(** [_extract_links], from the [clean_url] of each anchor on. *)
Definition _extract_links (visited : gset string) (hrefs : list string)
  : list string :=
  List.filter
    (fun clean_url => _is_allowed clean_url && negb (bool_decide (clean_url ∈ visited)))
    hrefs.

Section Loop.
Context {R : Type}.
(** What the [status_code == 200] branch stores before it extracts links. *)
Variable on_page : string -> Page -> R -> R.
(** The page budget: [self.config.max_pages] in [scrape], the argument
    [max_pages] in [discover_pages]. *)
Variable budget : Z.

(** [while urls_to_visit and len(self.visited_urls) < max_pages] *)
Definition loop_cond (s : crawl_state R) : bool :=
  match urls_to_visit s with
  | [] => false
  | _ :: _ => (Z.of_nat (size (visited_urls s)) <? budget)%Z
  end.

(** One iteration of the loop body. *)
Definition loop_body (s : crawl_state R) : crawl_state R :=
  match urls_to_visit s with
  | [] => s
  | url :: rest =>
      if decide (url ∈ visited_urls s) then
        CrawlState (visited_urls s) rest (requests s) (collected s)
      else
        let visited := {[url]} ∪ visited_urls s in
        let log := requests s ++ [url] in
        match session_get url with
        | Failed => CrawlState visited rest log (collected s)
        | Ok200 page =>
            let collected' := on_page url page (collected s) in
            match anchors page with
            | None => CrawlState visited rest log collected'
            | Some hrefs =>
                CrawlState visited (rest ++ _extract_links visited hrefs)
                  log collected'
            end
        end
  end.

(** The state after at most [n] iterations. *)
Fixpoint loop_iter (n : nat) (s : crawl_state R) : crawl_state R :=
  match n with
  | O => s
  | S n' => if loop_cond s then loop_iter n' (loop_body s) else s
  end.

(** The whole loop: [None] when [fuel] iterations do not reach the exit. *)
Fixpoint loop_run (fuel : nat) (s : crawl_state R) : option (crawl_state R) :=
  if loop_cond s then
    match fuel with
    | O => None
    | S fuel' => loop_run fuel' (loop_body s)
    end
  else Some s.
End Loop.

_ _ _ _

• What you have to do:
Beginning with the line containing "Some hrefs =>", repeat each line of the listing above, exactly, through the last one, and stop there.

• Your solution:
            | Some hrefs =>
                CrawlState visited (rest ++ _extract_links visited hrefs)
                  log collected'
            end
        end
  end.

(** The state after at most [n] iterations. *)
Fixpoint loop_iter (n : nat) (s : crawl_state R) : crawl_state R :=
  match n with
  | O => s
  | S n' => if loop_cond s then loop_iter n' (loop_body s) else s
  end.

(** The whole loop: [None] when [fuel] iterations do not reach the exit. *)
Fixpoint loop_run (fuel : nat) (s : crawl_state R) : option (crawl_state R) :=
  if loop_cond s then
    match fuel with
    | O => None
    | S fuel' => loop_run fuel' (loop_body s)
    end
  else Some s.
End Loop.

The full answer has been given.